Sarah Perin Otto (born October 23, 1967) is a theoretical biologist, Canada Research Chair in Theoretical and Experimental Evolution, and is currently a Killam Professor at the University of British Columbia. From 2008-2016, she was the director of the Biodiversity Research Centre at the University of British Columbia. Otto was named a 2011 MacArthur Fellow. In 2015 the American Society of Naturalists gave her the Sewall Wright Award for fundamental contributions to the unification of biology. In 2021, she was awarded the Darwin–Wallace Medal for contributing major advances to the mathematical theory of evolution.

==Education==
Otto received her Bachelor of Science degree in 1988 and followed by her PhD in 1992 from Stanford University.

==Research and career==
She did post-doctoral research with Nick Barton at the University of Edinburgh. Otto's research focus is a multi-pronged approach of population-genetic mathematical models and statistical tools to understand how evolutionary processes generate diverse biological features. The core of her research revolves around analyzing mathematical models and exploring the insights they yield about how biological systems evolve. Dr. Otto is also the author of the book "A Biologist's Guide to Mathematical Modeling in Ecology and Evolution". Through the analysis and development of stochastic models, Dr. Otto's colleagues and herself have shown how genes are transmitted across generations, the context in which genes are expressed, and how evolutionary constraints influence life trait evolution. The second major component of Dr. Otto's research involves the development of statistical tools such as likelihood-based approaches that allow them to infer how particular traits influence speciation and extinction. This allows us to answer questions such as: Do pollinators promote speciation of colorful flowers? Does genome size influence diversification? According to Otto, her research uses "mathematical models to clarify how features of an organism affect its potential for and rate of adaptation. She also steps back to address why such features vary in the first place. Why is it that some species produce offspring primarily by cloning themselves, whereas others never do? Why do some species have large genomes with many chromosomes, while others are streamlined?" Otto's recent work has investigated the genomic changes that underlie adaptation by yeast to harsh environmental conditions.

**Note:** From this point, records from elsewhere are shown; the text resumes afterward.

(* ===== verification/Ordering.v ===== *)
(** * Orderings, stable sorting and ordered maps of the standard library

    [Ordering::then_with], [sort_by], and [BTreeMap] with string keys, kept as
    the list of its entries in key order. *)

From stdpp Require Import sorting gmap.
From S2P Require Import Prelude.

(** ** Sorted lists *)

Lemma StronglySorted_sublist {A} (R : relation A) l l' :
  l' `sublist_of` l → StronglySorted R l → StronglySorted R l'.
Proof.
  induction 1 as [|x l l' Hs IH|x l l' Hs IH]; intros Hl; [constructor| |];
    inversion_clear Hl as [|? ? Hs' Hx]; [|by apply IH].
  constructor; [by apply IH|]. rewrite Forall_forall in Hx |- *. intros y Hy.
  apply Hx. by apply (sublist_subseteq _ _ Hs).
Qed.

(** ** Comparison functions *)

Definition then_with (c d : comparison) : comparison :=
  match c with Eq => d | _ => c end.

(** A comparison function that is a total order up to [Eq]. *)
Class TotalCmp {A} (cmp : A → A → comparison) : Prop := {
  cmp_opp x y : cmp y x = CompOpp (cmp x y);
  cmp_le_trans x y z : cmp x y ≠ Gt → cmp y z ≠ Gt → cmp x z ≠ Gt;
}.

Definition cmp_le {A} (cmp : A → A → comparison) (x y : A) : Prop := cmp x y ≠ Gt.

#[export] Instance cmp_le_dec {A} (cmp : A → A → comparison) x y : Decision (cmp_le cmp x y).
Proof. unfold cmp_le. solve_decision. Defined.

#[export] Instance Z_compare_total : TotalCmp Z.compare.
Proof.
  split; [intros; apply Z.compare_antisym|]. intros x y z Hxy Hyz.
  apply Z.compare_ngt_iff in Hxy, Hyz. apply Z.compare_ngt_iff. lia.
Qed.

#[export] Instance N_compare_total : TotalCmp N.compare.
Proof.
  split; [intros; apply N.compare_antisym|]. intros x y z Hxy Hyz.
  apply N.compare_ngt_iff in Hxy, Hyz. apply N.compare_ngt_iff. lia.
Qed.

Section combinators.
Context {A B : Type}.
Implicit Types (c d : A → A → comparison).

Lemma on_total c (f : B → A) : TotalCmp c → TotalCmp (λ x y, c (f x) (f y)).
Proof. intros Hc. split; intros; [apply cmp_opp|]. by eapply (cmp_le_trans (cmp := c)). Qed.

Lemma flip_total c : TotalCmp c → TotalCmp (λ x y, c y x).
Proof. intros Hc. split; intros; [apply cmp_opp|]. by eapply (cmp_le_trans (cmp := c)). Qed.

Lemma cmp_eq_between c `{!TotalCmp c} x y z :
  c x y ≠ Gt → c y z ≠ Gt → c x z = Eq → c x y = Eq ∧ c y z = Eq.
Proof.
  intros Hxy Hyz Hxz. assert (c z x ≠ Gt) as Hzx by (rewrite cmp_opp, Hxz; done).
  pose proof (cmp_le_trans (cmp := c) _ _ _ Hzx Hxy) as Hzy.
  pose proof (cmp_le_trans (cmp := c) _ _ _ Hyz Hzx) as Hyx.
  rewrite cmp_opp in Hzy, Hyx. by destruct (c x y), (c y z).
Qed.

Lemma then_with_total c d : TotalCmp c → TotalCmp d → TotalCmp (λ x y, then_with (c x y) (d x y)).
Proof.
  intros Hc Hd. split.
  - intros x y. rewrite (cmp_opp (cmp := c)), (cmp_opp (cmp := d)). by destruct (c x y).
  - intros x y z Hxy Hyz.
    assert (c x y ≠ Gt) as H1 by (by intros E; rewrite E in Hxy).
    assert (c y z ≠ Gt) as H2 by (by intros E; rewrite E in Hyz).
    pose proof (cmp_le_trans (cmp := c) _ _ _ H1 H2) as H3.
    destruct (c x z) eqn:E; simpl; try done.
    destruct (cmp_eq_between c x y z H1 H2 E) as [E1 E2]. rewrite E1 in Hxy. rewrite E2 in Hyz.
    by eapply (cmp_le_trans (cmp := d)).
Qed.
End combinators.

(** ** Strings: byte order, which in UTF-8 is the order of the code points *)

Fixpoint str_cmp (a b : str) : comparison :=
  match a, b with
  | [], [] => Eq
  | [], _ => Lt
  | _, [] => Gt
  | x :: a, y :: b => then_with (x ?= y)%N (str_cmp a b)
  end.

Lemma str_cmp_eq a b : str_cmp a b = Eq ↔ a = b.
Proof.
  revert b. induction a as [|x a IH]; intros [|y b]; simpl; try done.
  destruct (x ?= y)%N eqn:E; simpl.
  - apply N.compare_eq in E as ->. rewrite IH. split; [by intros -> |by intros [=]].
  - split; [done|]. intros [= -> ->]. by rewrite N.compare_refl in E.
  - split; [done|]. intros [= -> ->]. by rewrite N.compare_refl in E.
Qed.

#[export] Instance str_cmp_total : TotalCmp str_cmp.
Proof.
  split.
  - intros a. induction a as [|x a IH]; intros [|y b]; simpl; try done.
    rewrite (N.compare_antisym x y), IH. by destruct (x ?= y)%N.
  - intros a. induction a as [|x a IH]; intros [|y b] [|z c]; simpl; try done.
    intros H1 H2. destruct (N.compare_spec x y), (N.compare_spec y z), (N.compare_spec x z);
      simpl in *; subst; try done; try lia. by eapply IH.
Qed.

Definition str_lt (a b : str) : Prop := str_cmp a b = Lt.

Lemma str_cmp_refl a : str_cmp a a = Eq.
Proof. by apply str_cmp_eq. Qed.

Lemma str_cmp_Gt a b : str_cmp a b = Gt ↔ str_lt b a.
Proof. unfold str_lt. rewrite (cmp_opp (cmp := str_cmp) a b). by destruct (str_cmp a b). Qed.

#[export] Instance str_lt_trans : Transitive str_lt.
Proof.
  intros a b c Hab Hbc. unfold str_lt in *.
  destruct (str_cmp a c) eqn:E; [|done|].
  - destruct (cmp_eq_between str_cmp a b c) as [E' _]; congruence.
  - exfalso. eapply (cmp_le_trans (cmp := str_cmp) a b c); congruence.
Qed.

Lemma str_lt_irrefl a : ¬ str_lt a a.
Proof. unfold str_lt. by rewrite str_cmp_refl. Qed.

(** ** [sort_by]: stable, with the elements in order of the comparison. *)

Section sort_by.
Context {A : Type} (cmp : A → A → comparison).

Definition sort_by (l : list A) : list A := merge_sort (cmp_le cmp) l.

Lemma sort_by_Permutation l : sort_by l ≡ₚ l.
Proof. apply merge_sort_Permutation. Qed.

(** Sorted by any total order that agrees with the comparison on the list. *)
Lemma sort_by_sorted cmp' `{!TotalCmp cmp'} l :
  (∀ x y, cmp y x = CompOpp (cmp x y)) →
  (∀ x y, x ∈ l → y ∈ l → cmp x y = cmp' x y) →
  StronglySorted (cmp_le cmp') (sort_by l).
Proof.
  intros Hopp Heq. assert (Total (cmp_le cmp)) as Htot.
  { intros x y. unfold cmp_le. rewrite (Hopp x y). destruct (cmp x y); simpl; auto. }
  assert (Transitive (cmp_le cmp')) as Htrans by (intros x y z; apply cmp_le_trans).
  apply (Sorted_StronglySorted _).
  assert (∀ x, x ∈ sort_by l → x ∈ l) as Hin by (intros x; by rewrite sort_by_Permutation).
  pose proof (Sorted_merge_sort (cmp_le cmp) l) as Hs. fold (sort_by l) in Hs.
  induction Hs as [|x l' Hs IH Hx]; constructor.
  - apply IH. intros y Hy. apply Hin. set_solver.
  - destruct Hx as [|y l' Hxy]; constructor. unfold cmp_le in *.
    rewrite <- Heq; [done| |]; apply Hin; set_solver.
Qed.
End sort_by.

(** ** [BTreeMap<String, V>] *)

Section btree.
Context {V : Type}.
Implicit Types m : list (str * V).

Fixpoint btree_insert (k : str) (v : V) m : list (str * V) :=
  match m with
  | [] => [(k, v)]
  | (k', v') :: m' =>
      match str_cmp k k' with
      | Lt => (k, v) :: m
      | Eq => (k, v) :: m'
      | Gt => (k', v') :: btree_insert k v m'
      end
  end.

Fixpoint btree_remove (k : str) m : list (str * V) :=
  match m with
  | [] => []
  | (k', v') :: m' =>
      match str_cmp k k' with
      | Lt => m
      | Eq => m'
      | Gt => (k', v') :: btree_remove k m'
      end
  end.

Fixpoint btree_get (k : str) m : option V :=
  match m with
  | [] => None
  | (k', v') :: m' =>
      match str_cmp k k' with
      | Lt => None
      | Eq => Some v'
      | Gt => btree_get k m'
      end
  end.

(** The keys are in strictly increasing order. *)
Definition btree_ok m : Prop := StronglySorted str_lt m.*1.

(** The finite map the list stands for. *)
Definition btree_map m : gmap str V := list_to_map m.

Lemma btree_ok_cons k v m : btree_ok ((k, v) :: m) ↔ btree_ok m ∧ Forall (str_lt k) m.*1.
Proof.
  unfold btree_ok. simpl. split; [by inversion 1|]. intros [? ?]. by constructor.
Qed.

Lemma Forall_str_lt a b l : str_lt a b → Forall (str_lt b) l → Forall (str_lt a) l.
Proof. intros Hab Hl. eapply Forall_impl; [exact Hl|]. intros c. by apply str_lt_trans. Qed.

Lemma not_key_lookup k m : Forall (str_lt k) m.*1 → btree_map m !! k = None.
Proof.
  intros H. apply not_elem_of_list_to_map. intros Hk.
  rewrite Forall_forall in H. by apply (str_lt_irrefl k), H.
Qed.

Lemma insert_keys a k v m :
  str_lt a k → Forall (str_lt a) m.*1 → Forall (str_lt a) (btree_insert k v m).*1.
Proof.
  intros Hk. induction m as [|[k' v'] m IH]; simpl; intros H; [by repeat constructor|].
  inversion_clear H. destruct (str_cmp k k'); simpl; constructor; auto.
Qed.

Lemma remove_keys a k m : Forall (str_lt a) m.*1 → Forall (str_lt a) (btree_remove k m).*1.
Proof.
  induction m as [|[k' v'] m IH]; simpl; intros H; [done|].
  inversion_clear H. destruct (str_cmp k k'); simpl; auto.
Qed.

Lemma btree_insert_ok k v m : btree_ok m → btree_ok (btree_insert k v m).
Proof.
  induction m as [|[k' v'] m IH]; intros Hm; [by repeat constructor|].
  pose proof Hm as [Hm' Hk']%btree_ok_cons. simpl.
  destruct (str_cmp k k') eqn:E; apply btree_ok_cons.
  - apply str_cmp_eq in E as ->. done.
  - split; [done|]. simpl. constructor; [done|]. by eapply Forall_str_lt.
  - split; [by apply IH|]. apply insert_keys; [by apply str_cmp_Gt|done].
Qed.

Lemma btree_remove_ok k m : btree_ok m → btree_ok (btree_remove k m).
Proof.
  induction m as [|[k' v'] m IH]; intros Hm; [done|].
  pose proof Hm as [Hm' Hk']%btree_ok_cons. simpl.
  destruct (str_cmp k k') eqn:E; [done|done|].
  apply btree_ok_cons. split; [by apply IH|]. by apply remove_keys.
Qed.

Lemma btree_get_map k m : btree_ok m → btree_get k m = btree_map m !! k.
Proof.
  induction m as [|[k' v'] m IH]; intros Hm; [done|].
  apply btree_ok_cons in Hm as [Hm Hk']. cbn [btree_get btree_map list_to_map foldr fst snd].
  destruct (str_cmp k k') eqn:E.
  - apply str_cmp_eq in E as ->. symmetry. apply lookup_insert_eq.
  - rewrite lookup_insert_ne by (intros ->; by apply (str_lt_irrefl k)).
    symmetry. apply not_key_lookup. by eapply Forall_str_lt.
  - rewrite lookup_insert_ne by (intros ->; by rewrite str_cmp_refl in E). by apply IH.
Qed.

Lemma btree_insert_map k v m : btree_ok m → btree_map (btree_insert k v m) = <[k := v]> (btree_map m).
Proof.
  induction m as [|[k' v'] m IH]; intros Hm; [done|].
  apply btree_ok_cons in Hm as [Hm Hk']. simpl.
  destruct (str_cmp k k') eqn:E.
  - apply str_cmp_eq in E as ->. unfold btree_map. simpl. by rewrite insert_insert_eq.
  - done.
  - unfold btree_map in *. simpl. rewrite IH by done. apply insert_insert_ne.
    intros ->. by rewrite str_cmp_refl in E.
Qed.

Lemma btree_remove_map k m : btree_ok m → btree_map (btree_remove k m) = delete k (btree_map m).
Proof.
  induction m as [|[k' v'] m IH]; intros Hm; [symmetry; apply delete_empty|].
  apply btree_ok_cons in Hm as [Hm Hk']. simpl.
  destruct (str_cmp k k') eqn:E; unfold btree_map in *; simpl.
  - apply str_cmp_eq in E as ->. by rewrite delete_insert_id by (by apply not_key_lookup).
  - rewrite delete_id; [done|]. rewrite lookup_insert_ne by (intros ->; by apply (str_lt_irrefl k)).
    apply not_key_lookup. by eapply Forall_str_lt.
  - rewrite IH by done. rewrite delete_insert_ne; [done|].
    intros ->. by rewrite str_cmp_refl in E.
Qed.

Lemma elem_of_btree k v m : btree_ok m → (k, v) ∈ m ↔ btree_map m !! k = Some v.
Proof.
  intros Hm. apply elem_of_list_to_map. clear v. unfold btree_ok in Hm.
  induction Hm as [|x l Hs IH Hx]; constructor; [|done].
  intros Hin. rewrite Forall_forall in Hx. by apply (str_lt_irrefl x), Hx.
Qed.
End btree.

(** ** [BTreeSet<String>] *)

Abbreviation PathSet := (list (str * unit)) (only parsing).

Definition path_insert (path : str) (paths : PathSet) : PathSet := btree_insert path tt paths.
Definition path_remove (path : str) (paths : PathSet) : PathSet := btree_remove path paths.
(** [append], and [extend] with a set. *)
Definition path_append (a b : PathSet) : PathSet := fold_left (λ acc p, path_insert p.1 acc) b a.

Section path_sets.
Implicit Types paths a b : list (str * unit).

Lemma path_in_insert path path' paths : path ∈ (path_insert path' paths).*1 ↔ path = path' ∨ path ∈ paths.*1.
Proof.
  unfold path_insert. induction paths as [|[k []] paths IH]; cbn [btree_insert fmap list_fmap fst]; [by rewrite list_elem_of_singleton, elem_of_nil; tauto|].
  destruct (str_cmp path' k) eqn:E; cbn [fmap list_fmap fst]; rewrite !elem_of_cons; [apply str_cmp_eq in E as ->; tauto|tauto|].
  change (list_fmap _ _ fst ?l) with (l.*1) in *. rewrite IH. tauto.
Qed.

Lemma path_in_append path a b : path ∈ (path_append a b).*1 ↔ path ∈ a.*1 ∨ path ∈ b.*1.
Proof.
  unfold path_append. revert a. induction b as [|[k []] b IH]; intros a; cbn [fold_left fst]; [rewrite elem_of_nil; tauto|].
  rewrite IH, path_in_insert. cbn. rewrite elem_of_cons. tauto.
Qed.

Lemma path_in_fold {A} (f : A → str) path l a :
  path ∈ (fold_left (λ paths x, path_insert (f x) paths) l a).*1 ↔ path ∈ a.*1 ∨ path ∈ map f l.
Proof.
  revert a. induction l as [|x l IH]; intros a; cbn [fold_left map]; [rewrite elem_of_nil; tauto|].
  rewrite IH, path_in_insert, elem_of_cons. tauto.
Qed.

Lemma path_in_remove path path' paths : path ∈ paths.*1 → path ≠ path' → path ∈ (path_remove path' paths).*1.
Proof.
  intros Hin Hne. unfold path_remove. induction paths as [|[k []] paths IH]; [done|]. cbn [btree_remove]. cbn in Hin. apply elem_of_cons in Hin.
  destruct (str_cmp path' k) eqn:E; cbn; rewrite ?elem_of_cons; [|tauto|tauto].
  apply str_cmp_eq in E as ->. by destruct Hin.
Qed.

Lemma path_remove_in path path' paths : path ∈ (path_remove path' paths).*1 → path ∈ paths.*1.
Proof.
  unfold path_remove. induction paths as [|[k []] paths IH]; [done|]. cbn [btree_remove].
  destruct (str_cmp path' k); cbn; rewrite ?elem_of_cons; tauto.
Qed.

Lemma path_insert_ok path paths : btree_ok paths → btree_ok (path_insert path paths).
Proof. apply btree_insert_ok. Qed.

Lemma path_append_ok a b : btree_ok a → btree_ok (path_append a b).
Proof. unfold path_append. revert a. induction b as [|p b IH]; intros a Ha; [done|]. by apply IH, path_insert_ok. Qed.

Lemma path_fold_ok {A} (f : A → str) l a :
  btree_ok a → btree_ok (fold_left (λ paths x, path_insert (f x) paths) l a).
Proof. revert a. induction l as [|x l IH]; intros a Ha; [done|]. by apply IH, path_insert_ok. Qed.
End path_sets.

=== Science communication ===
Since 2013 Otto has been the director of the Liber Ero Fellowship program, a post-doctoral fellowship program that supports early-career scientists to conduct and communicate research that informs conservation and management issues. In 2006 she co-founded the Canadian Society for Ecology and Evolution. She has also served as the Vice-President and President for The Society for the Study of Evolution, The American Society of Naturalists and The European Society of Evolutionary Biology as well as a council member of The Society for the Study of Evolution and the American Genetic Association.

=== Awards and honours===
- Elected a Fellow of the Royal Society (FRS) in 2024
- Society for the Study of Evolution Lifetime Achievement Award (2023)
- Killam Prize (2023)
- Darwin–Wallace Medal (2021)
- Canadian Society for Ecology & Evolution President's Award (2017)
- Sewall Wright Award (2015)
- Elected member of (US) National Academy of Sciences (2013)
- Guggenheim Fellowship in Natural Sciences For Research (2011)
- MacArthur Fellowship For Research (2011)
- Steacie Prize (2007)
- Royal Society of Canada Fellow (2006)
- McDowell Award for Excellence in Research (2003)
- NSERC E.W.R. Steacie Memorial Fellowship (2001)
- American Society of Naturalists Jasper Loftus-Hills Young Investigator Award (1995)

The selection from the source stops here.